History of the Four Square Gardens
The history of the four square garden begins in England during the Black Death of the twelfth century. During this time period, landowners offered homes in the form of cottages and land to peasants who in exchange provided food for the aristocracy. To make planting and harvesting plants easier, gardeners often divided the plots of land around these cottages into four sections intersected by two paths. These two paths created the four smaller square gardens from which the four square garden acquires its name. Because of the ease created by this design, gardeners continued to create four square gardens during the period after the twelfth century. The four square garden design continues to be popular throughout the world.
Creating a Four Square Garden
Although the traditional four square garden is located in front of the house, modern four square gardens may be situated anywhere on your property. Wherever you choose to locate your garden, however, four elements must be present to make it an authentic four square garden. The four elements necessary for a four square garden are:
To create your four square garden, begin by choosing a section of your lawn large enough for the garden you want. Then prepare the soil by removing the any grass, weeds, and other plants growing there. After you have created the foundation for your four square garden, you will need to add the four required elements. Begin by creating an enclosure with an entry way in the middle of one side around the perimeter of your garden. You can use garden fencing, rocks, paving stones, brick, wood, hedges or any other materials that you would like. The entry can simply be a break in the enclosure or an actual gateway. Be creative to make your garden reflect your style!

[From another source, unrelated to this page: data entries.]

(** * The [@Component] decorator handler of ngtsc

    A shallow embedding of
    [packages/compiler-cli/src/ngtsc/annotations/src/component.ts]:
    the class [ComponentDecoratorHandler] with its three methods [detect],
    [analyze] and [compile], and the module constant [EMPTY_MAP].

    How the TypeScript is read:
    - a JavaScript object that the handler builds with object spread is a
      finite map from property names to values ([gmap string Value]); a
      spread [{...a, ...b}] is the union in which [b] wins;
    - a JavaScript [Map] that is stored in such an object is a reference
      into a store of maps, so that two properties holding the same [Map]
      are seen to alias;
    - [throw new Error(msg)] ends the method with [Thrown (Error msg)];
    - the selector scope registry is the one piece of state the handler
      writes; every method is a function from the world before the call to
      an outcome, the world after it, and the calls made to the imported
      functions, in order;
    - what the file imports ([typescript], [@angular/compiler],
      [../../host], [../../metadata], [./directive], [./selector_scope],
      [./util]) is taken as a parameter, with the signatures the handler
      uses. *)

From Stdlib Require Import String List Bool.
From stdpp Require Import gmap strings list fin_maps.

Local Open Scope string_scope.
Local Set Warnings "-register-all".

(** ** Imported types *)

(** The types of the imported libraries that the handler only passes
    around. *)
Class HostTypes := {
  (* typescript *)
  ts_Expression : Type;
  ts_ClassDeclaration : Type;
  ts_TypeChecker : Type;
  (* ../../host *)
  ReflectionHost : Type;
  Import : Type;
  (* @angular/compiler *)
  ParsedTemplate : Type;
  ParseError : Type;
  ConstantPool : Type;
  BindingParser : Type;
  Expression : Type;
  Statement : Type;
  Type_ : Type;
  (* any other object of the host program *)
  HostObject : Type;
}.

After you have established an area for your four square garden and built an enclosure, you are ready to work on the actual interior of the garden. Start by laying down a path system that intersects the garden to create four smaller gardening plots. You may also want to build a path around the inside of the enclosure to make accessing the four plots easier. You can use bricks, paving stones, mulch, wood planks, or any other materials that you find interesting to make the paths. Finally, you will need to plant the fruits, vegetables, herbs, and flowers that you want in your four square garden. How you lay out your plants is up to you, but, in general, planting smaller plants near the edges and larger plants in the middle of the plots makes caring for your garden easier. The greatest benefit of four square gardening is the ease of access to the plants.
Four square gardening is a traditional garden design whose biggest benefit is the increased and easy access to the plants. Creating your own four square garden is easy with these simple tips and instructions.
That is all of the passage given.